Government on Friday unveiled 100 of the specially adapted motorbikes which can ferry patients either seated or lying down, and are covered to ensure they are waterproof.
The “baby prams” were scorned on social media with people querying the type of care that would be delivered by the personnel and whether they would be able to traverse Transkei roads. Questions were also raised over the cost of the vehicles and to who the tender was awarded.
Acknowledging this, the health ministry said in a statement, “We have received backlash from the public.”
The bikes are intended to help health personnel doing field work and home visits and are not intended to replace ambulances, it explained.
The Eastern Cape department of health had received complaints from rural communities that because of lack of road infrastructure, ambulances do not reach people who are sick, especially the elderly. “The members of the community end up having to put an individual in a wheelbarrow or walking a long distance while carrying a patient until they reach a road where the ambulance can go.
“These are motorbikes that are designed for off-road capabilities and the intention is for these units to be able to transport patients to the nearest clinic.”
In addition, the motorbikes can be ridden by two community health workers to carry out tasks such as Covid-19 screening in deep rural areas and general health screening and testing for other communicable diseases such as TB and HIV as well as non-communicable diseases like diabetes and hypertension. They can also be used to deliver medicines.
“The dignity and health of our people remains a top priority and we will continue to explore all avenues to ensure that even the poorest members of the community enjoy the right to quality health care,” the ministry said.

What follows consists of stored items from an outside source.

(** * The TODO list of gemini-cli-enhanced

    A shallow embedding of [packages/core/src/tools/todo.ts]: the
    [TodoManager] store (an ordered list of steps and an id counter) and the
    [TodoTool.execute] entry point that adapts it to tagged requests.

    Conventions of the embedding.
    - [nextId] is a JavaScript number that only ever holds a positive
      integer; it is modelled as [N].  Integers are exact in a JavaScript
      number below 2^53 and arrays hold fewer than 2^32 elements; the model
      has neither bound.
    - Strings are byte strings (the UTF-8 encoding of the source text);
      only equality and concatenation are used, which agree with the
      UTF-16 strings of the run time.
    - [TodoStatus] is a string enum, and [execute] casts the request's
      status to it without a check, so a status is modelled as a string.
    - The fields of a request have the types of [TodoToolParams]; a field
      that is absent is [None].  Module [Raw] adds the requests whose
      [steps] array holds [null] or [undefined], on which the [try] block
      of [execute] throws.
    - [TodoManager.getInstance()] always answers the one instance of the
      class; its state is passed to each operation and returned by it.
    - The value-level model below keeps the steps themselves in the list.
      Module [Heap] models the same class with object references, for the
      properties that depend on sharing, and is related to the value-level
      model by an abstraction function. *)

From Stdlib Require Import NArith ZArith String Ascii List DecimalString DecimalN.
From stdpp Require Import base list strings.

(** ** JavaScript primitives used by the source *)

Module JS.

(** [Number.prototype.toString] on a non-negative integer: its decimal
    numeral, without leading zeros. *)
Definition toString (n : N) : string :=
  NilZero.string_of_uint (N.to_uint n).

(** [Array.prototype.findIndex]: the index of the first element that
    satisfies [p], or [-1]. *)
Definition findIndex {A} (p : A → bool) (l : list A) : Z :=
  match list_find (λ x, p x = true) l with
  | Some (i, _) => Z.of_nat i
  | None => (-1)%Z
  end.

(** [Array.prototype.find]: the first element that satisfies [p], with its
    position (the position stands for the identity of the object found). *)
Definition find {A} (p : A → bool) (l : list A) : option (nat * A) :=
  list_find (λ x, p x = true) l.

(** [Array.prototype.splice(start, deleteCount)] without inserted items. *)
Definition splice {A} (start deleteCount : nat) (l : list A) : list A :=
  take start l ++ drop (start + deleteCount) l.

(** [Array.prototype.push] of one element. *)
Definition push {A} (l : list A) (x : A) : list A := l ++ [x].

(** [Array.prototype.map], whose callback also receives the index. *)
Definition map {A B} (f : A → nat → B) (l : list A) : list B :=
  imap (λ i x, f x i) l.

(** [Array.prototype.join]. *)
Definition join (sep : string) (l : list string) : string :=
  String.concat sep l.

(** Truthiness of an optional string: [undefined] and the empty string are
    falsy. *)
Definition truthy (o : option string) : bool :=
  match o with
  | Some s => negb (String.eqb s "")
  | None => false
  end.

End JS.

(** ** Data model *)

Module TodoStatus.

Definition t := string.
Definition NOT_MADE : t := "not_made".
Definition IN_PROGRESS : t := "in_progress".
Definition MADE : t := "made".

“It is proven that when health workers are visible in the community and bring preventative health care into the home, this reduces the burden on health care facilities and ultimately saves people from disability due to ill health or death due to uncontrolled chronic disease.
" ... This model has been highly successful in countries like Cuba.”
Eastern Cape health MEC Sindiswa Gomba said at the launch of the project the motorbikes were being introduced “because for far too long we have had [the challenge that] our ambulances could not get to people in far-flung rural areas”.
“We want everyone to have access to medical care. The department has its fair share of challenges, that much we acknowledge, but getting to people regardless of their location should not be one of them. It will not be one of them any more. No matter how treacherous the roads leading to your village, we will now be able to get to people in need of medical care.”
Gomba also called on communities to defend health personnel from criminals.
Ambulance crews have been under siege from criminals who have targeted them, she said. “That has to end because when ambulance crews are attacked and robbed, that will disadvantage the whole community, as no-one will willingly go to hotspot areas. We have to call thugs out and report them to law enforcement agencies.”